▶ [What to produce]
Look below for the line that has "Definition Handle_C2D_RequestSwitchWeapon (targetSlot". Set down the lines from there through the line that has "let toPrimary := targetSlot =? 0 in", exactly as written.

* * *

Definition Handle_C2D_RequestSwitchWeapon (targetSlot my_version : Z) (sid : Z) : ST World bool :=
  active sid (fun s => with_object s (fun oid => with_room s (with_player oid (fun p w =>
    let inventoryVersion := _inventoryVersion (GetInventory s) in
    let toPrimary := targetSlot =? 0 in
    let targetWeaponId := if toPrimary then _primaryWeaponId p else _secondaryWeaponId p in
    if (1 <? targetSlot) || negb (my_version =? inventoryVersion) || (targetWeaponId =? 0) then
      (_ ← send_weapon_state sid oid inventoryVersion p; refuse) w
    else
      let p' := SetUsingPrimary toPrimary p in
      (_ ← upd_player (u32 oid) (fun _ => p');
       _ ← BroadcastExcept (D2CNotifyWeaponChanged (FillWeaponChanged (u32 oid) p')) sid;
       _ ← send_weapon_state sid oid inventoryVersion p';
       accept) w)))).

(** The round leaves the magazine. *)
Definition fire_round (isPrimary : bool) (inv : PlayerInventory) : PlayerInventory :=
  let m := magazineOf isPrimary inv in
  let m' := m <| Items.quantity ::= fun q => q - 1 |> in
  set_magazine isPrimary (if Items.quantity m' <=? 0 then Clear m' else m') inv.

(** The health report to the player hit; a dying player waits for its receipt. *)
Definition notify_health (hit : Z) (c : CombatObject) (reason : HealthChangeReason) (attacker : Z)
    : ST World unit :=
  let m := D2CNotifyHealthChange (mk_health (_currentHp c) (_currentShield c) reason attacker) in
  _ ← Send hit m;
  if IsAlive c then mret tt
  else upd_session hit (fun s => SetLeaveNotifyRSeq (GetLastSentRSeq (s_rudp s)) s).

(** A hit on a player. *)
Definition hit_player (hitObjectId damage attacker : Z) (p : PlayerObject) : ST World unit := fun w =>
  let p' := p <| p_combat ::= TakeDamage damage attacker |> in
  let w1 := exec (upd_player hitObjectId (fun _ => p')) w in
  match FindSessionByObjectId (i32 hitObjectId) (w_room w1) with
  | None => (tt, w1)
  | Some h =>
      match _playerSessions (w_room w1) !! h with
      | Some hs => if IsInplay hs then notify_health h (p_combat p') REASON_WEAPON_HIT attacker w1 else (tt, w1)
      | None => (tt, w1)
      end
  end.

* * *

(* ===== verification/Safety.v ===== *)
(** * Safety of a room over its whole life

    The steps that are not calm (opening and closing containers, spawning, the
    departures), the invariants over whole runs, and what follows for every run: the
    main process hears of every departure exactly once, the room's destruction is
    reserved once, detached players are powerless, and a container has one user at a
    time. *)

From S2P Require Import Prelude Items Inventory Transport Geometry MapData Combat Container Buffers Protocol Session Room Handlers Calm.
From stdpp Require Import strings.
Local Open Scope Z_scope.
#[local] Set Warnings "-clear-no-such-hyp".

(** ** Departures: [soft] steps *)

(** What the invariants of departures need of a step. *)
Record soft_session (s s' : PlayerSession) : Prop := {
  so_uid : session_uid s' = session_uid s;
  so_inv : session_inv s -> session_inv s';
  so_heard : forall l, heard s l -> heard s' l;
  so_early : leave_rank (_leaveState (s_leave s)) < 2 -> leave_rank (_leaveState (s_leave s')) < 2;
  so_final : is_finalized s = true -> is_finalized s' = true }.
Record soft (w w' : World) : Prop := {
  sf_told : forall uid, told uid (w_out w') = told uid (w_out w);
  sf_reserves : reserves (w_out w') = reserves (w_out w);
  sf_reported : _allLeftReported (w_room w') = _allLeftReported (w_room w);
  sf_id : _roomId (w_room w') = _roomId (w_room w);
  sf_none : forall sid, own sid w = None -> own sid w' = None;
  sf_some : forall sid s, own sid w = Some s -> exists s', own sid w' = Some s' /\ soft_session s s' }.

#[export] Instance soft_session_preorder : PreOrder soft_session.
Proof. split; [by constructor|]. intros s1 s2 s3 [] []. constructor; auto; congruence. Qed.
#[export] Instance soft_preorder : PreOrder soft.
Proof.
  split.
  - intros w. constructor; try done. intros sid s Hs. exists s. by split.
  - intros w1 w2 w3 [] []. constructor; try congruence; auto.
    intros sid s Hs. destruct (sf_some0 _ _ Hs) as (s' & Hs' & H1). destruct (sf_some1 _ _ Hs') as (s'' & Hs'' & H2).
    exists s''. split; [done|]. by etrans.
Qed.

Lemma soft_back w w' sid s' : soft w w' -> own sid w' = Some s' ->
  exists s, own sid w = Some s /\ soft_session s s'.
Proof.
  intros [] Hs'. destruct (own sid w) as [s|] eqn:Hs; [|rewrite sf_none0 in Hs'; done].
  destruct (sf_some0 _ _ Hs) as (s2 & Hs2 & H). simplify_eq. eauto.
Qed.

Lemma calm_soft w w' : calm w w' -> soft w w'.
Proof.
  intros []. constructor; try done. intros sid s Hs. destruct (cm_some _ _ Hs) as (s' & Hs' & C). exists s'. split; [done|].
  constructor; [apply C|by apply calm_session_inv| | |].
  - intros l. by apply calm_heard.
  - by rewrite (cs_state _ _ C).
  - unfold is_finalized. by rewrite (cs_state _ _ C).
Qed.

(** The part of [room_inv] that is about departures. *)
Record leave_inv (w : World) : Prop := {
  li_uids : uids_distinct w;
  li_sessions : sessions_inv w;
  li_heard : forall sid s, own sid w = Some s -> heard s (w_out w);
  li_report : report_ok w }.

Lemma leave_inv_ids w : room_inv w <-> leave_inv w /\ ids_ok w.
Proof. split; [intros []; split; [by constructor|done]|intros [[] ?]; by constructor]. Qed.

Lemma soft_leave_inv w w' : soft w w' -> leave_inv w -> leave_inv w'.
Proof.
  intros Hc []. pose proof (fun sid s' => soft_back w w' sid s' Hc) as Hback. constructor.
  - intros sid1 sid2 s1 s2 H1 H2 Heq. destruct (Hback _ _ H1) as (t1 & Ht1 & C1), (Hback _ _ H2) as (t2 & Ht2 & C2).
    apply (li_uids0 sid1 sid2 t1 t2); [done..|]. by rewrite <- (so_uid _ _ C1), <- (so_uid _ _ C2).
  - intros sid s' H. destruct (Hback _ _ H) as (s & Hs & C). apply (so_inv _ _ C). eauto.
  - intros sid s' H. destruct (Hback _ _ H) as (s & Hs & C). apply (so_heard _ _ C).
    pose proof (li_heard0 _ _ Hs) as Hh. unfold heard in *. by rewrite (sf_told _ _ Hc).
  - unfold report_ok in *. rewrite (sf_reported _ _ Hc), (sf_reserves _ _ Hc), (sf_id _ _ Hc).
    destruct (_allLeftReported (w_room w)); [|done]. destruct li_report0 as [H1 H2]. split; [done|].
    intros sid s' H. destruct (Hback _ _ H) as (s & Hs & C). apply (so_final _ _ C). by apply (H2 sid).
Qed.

* * *

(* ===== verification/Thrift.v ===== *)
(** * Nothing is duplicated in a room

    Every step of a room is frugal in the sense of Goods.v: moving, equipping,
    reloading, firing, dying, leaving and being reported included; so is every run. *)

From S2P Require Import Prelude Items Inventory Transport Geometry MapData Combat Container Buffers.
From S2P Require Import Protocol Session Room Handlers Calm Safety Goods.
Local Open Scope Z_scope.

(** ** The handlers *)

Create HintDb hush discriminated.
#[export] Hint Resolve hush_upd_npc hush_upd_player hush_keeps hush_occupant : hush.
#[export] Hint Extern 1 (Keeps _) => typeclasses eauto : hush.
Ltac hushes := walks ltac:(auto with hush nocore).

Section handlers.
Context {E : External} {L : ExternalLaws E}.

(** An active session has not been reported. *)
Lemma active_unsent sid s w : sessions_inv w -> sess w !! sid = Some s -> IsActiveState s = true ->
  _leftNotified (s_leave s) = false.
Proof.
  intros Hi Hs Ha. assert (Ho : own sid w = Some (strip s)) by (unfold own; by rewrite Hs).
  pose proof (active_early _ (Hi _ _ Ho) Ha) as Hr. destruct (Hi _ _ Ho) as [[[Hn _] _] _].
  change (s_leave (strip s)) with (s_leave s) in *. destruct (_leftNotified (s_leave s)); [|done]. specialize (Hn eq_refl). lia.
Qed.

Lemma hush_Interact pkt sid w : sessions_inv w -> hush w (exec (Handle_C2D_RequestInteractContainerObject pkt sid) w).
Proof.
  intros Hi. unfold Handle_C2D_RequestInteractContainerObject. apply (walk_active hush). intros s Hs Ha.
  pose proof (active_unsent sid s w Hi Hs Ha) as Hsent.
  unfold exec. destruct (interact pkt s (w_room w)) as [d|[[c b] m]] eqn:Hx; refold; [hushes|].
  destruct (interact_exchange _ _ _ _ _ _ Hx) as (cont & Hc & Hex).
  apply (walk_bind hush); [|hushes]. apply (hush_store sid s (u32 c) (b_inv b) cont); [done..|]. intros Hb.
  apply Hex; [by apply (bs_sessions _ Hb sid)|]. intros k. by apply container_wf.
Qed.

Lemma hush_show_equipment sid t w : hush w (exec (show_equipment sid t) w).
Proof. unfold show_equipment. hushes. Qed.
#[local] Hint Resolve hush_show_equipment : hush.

* * *

▶ [Your solution]
Definition Handle_C2D_RequestSwitchWeapon (targetSlot my_version : Z) (sid : Z) : ST World bool :=
  active sid (fun s => with_object s (fun oid => with_room s (with_player oid (fun p w =>
    let inventoryVersion := _inventoryVersion (GetInventory s) in
    let toPrimary := targetSlot =? 0 in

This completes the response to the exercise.